Con su vida familiar desecha y habiendo decidido terminar definitivamente con su matrimonio, la protagonista inicia una nueva experiencia existencial.
En el proceso que debe encarar forzosamente la protagonista para sobrevivir al desengaño derivado de la probada infidelidad y recuperar su perdida dignidad, resulta crucial la participación de una amiga, a quien le une un entrañable vínculo.
Aunque resulta plausible el esfuerzo de Jorge Redes por delinear personajes bien cotidianos y evitar habituales catecismos moralistas, la calidad literaria de su novela dista de colmar las expectativas del lector. En efecto, en el decurso del relato, el autor no logra imprimir a su obra una sólida dimensión creativa.
Si bien el narrador maneja una amplia gama de adjetivos, muchos de ellos pecan de poco atinados e incluso forzados, como si sintiera la necesidad de adornar constantemente la acción y el monólogo interior de los personajes.
Jorge Redes hace uso y abuso de imágenes bastante trilladas, que restan impacto al planteo dramático original.
Otro factor que va en detrimento de su historia es su contumacia en comparar objetos inanimados con seres pensantes, lo que es más propio de una novela exageradamente fantástica o de cuento infantil.
El autor asocia, por ejemplo, a unas tiras de morrón con unos soldados suizos vigilantes, o sugiere que un grupo de embutidos parece manifestar emociones.
Otro elemento que contribuye a desdibujar las buenas intenciones del autor de engendrar un universo creíble y de hondo contenido psicológico, es la innecesaria insistencia en la apelación localista.
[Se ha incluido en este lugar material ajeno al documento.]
Lemma post_process_keeps_counts_witness :
  List.length (f_macrolists macro_forest_out) = List.length (f_macrolists macro_forest)
  /\ List.length (f_menubars macro_forest_out) = List.length (f_menubars macro_forest)
  /\ List.length (f_windows macro_forest_out) = List.length (f_windows macro_forest).
Proof. apply (post_process_keeps_counts macro_forest macro_forest_out). reflexivity. Defined.

End AfterParseFile.

(** ** Lines *)

Section Lines.

Local Open Scope string_scope.

Lemma parse_line_skips (st : DMFParser) (l : string) :
  nonblank l = false -> parse_line st l = Ok st.
Proof.
  unfold nonblank, parse_line. intros H. apply negb_false_iff in H. now rewrite H.
Qed.

Lemma loop_skips_blank (ls : list string) (st : DMFParser) :
  for_each parse_line ls st = for_each parse_line (filter nonblank ls) st.
Proof.
  revert st. induction ls as [| l ls IH]; intros st; [reflexivity |].
  cbn [filter]. destruct (nonblank l) eqn:E; cbn [for_each].
  - destruct (parse_line st l); cbn [bind]; [apply IH | reflexivity].
  - rewrite (parse_line_skips st l E). cbn [bind]. apply IH.
Qed.

(** X14: two texts with the same lines, once the blank ones are left
    out, give the same result, exception included. *)
Theorem blank_lines_ignored (text1 text2 : string) :
  significant_lines text1 = significant_lines text2 ->
  parse text1 = parse text2.
Proof.
  unfold significant_lines, parse, parse_file, parse_lines. intros H.
  now rewrite (loop_skips_blank (readlines (universal_newlines text1))),
    (loop_skips_blank (readlines (universal_newlines text2))), H.
Qed.

Lemma blank_lines_ignored_witness :
  parse (nl ++ scenario_1 ++ "  " ++ nl) = parse scenario_1.
Proof.
  apply (blank_lines_ignored (nl ++ scenario_1 ++ "  " ++ nl) scenario_1).
  vm_compute. reflexivity.
Defined.

(** X20: a text without any line that is not blank, the empty text
    included, gives three empty lists. *)
Theorem blank_text_is_empty (text : string) :
  significant_lines text = [] ->
  parse text = Ok {| f_macrolists := []; f_menubars := []; f_windows := [] |}.
Proof.
  unfold significant_lines, parse, parse_file, parse_lines. intros H.
  rewrite loop_skips_blank, H. reflexivity.
Qed.

Lemma blank_text_is_empty_witness :
  parse (nl ++ "  " ++ tab1 ++ nl)
  = Ok {| f_macrolists := []; f_menubars := []; f_windows := [] |}.
Proof. apply (blank_text_is_empty (nl ++ "  " ++ tab1 ++ nl)). reflexivity. Defined.

(** The frame of [self.element[k] = v]: the two cursors and every
    other category are untouched. *)
Lemma update_element_frame (st st' : DMFParser) (f : dict -> dict) (a i : nat) :
  element st = Some (a, i) -> update_element st f = Ok st' ->
  category st' = category st /\ element st' = element st
  /\ forall b, b <> a -> load (heap st') b = load (heap st) b.
Proof.
  intros Hel H. unfold update_element in H. rewrite Hel in H.
  invert_bind H as cv Hcv. invert_bind H as cs Hcs.
  invert_bind H as ev Hev. invert_bind H as e He. injection H as <-.
  cbn [with_heap category element heap]. repeat split.
  intros b Hb. apply load_store_neq. congruence.
Qed.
En el transcurso de la narración, son permanentes las alusiones al lugar de nacimiento de la protagonista y a los personajes que se mueven en torno a ella, en una reiteración absolutamente innecesaria.
Jorge Redes narra escrupulosamente el doloroso proceso de separación de la protagonista, las modificaciones en las pautas de relacionamiento con su familia y amigos, el replanteo de ciertos valores y creencias y el inevitable cambio de vida que debe afrontar ante el quiebre emocional.
Si bien los personajes resultan bastante creíbles por su cotidianidad, el relato se torna monótono y uniforme, limitándose a una crónica deslucida de los contrastes y sinsabores de la vida conyugal.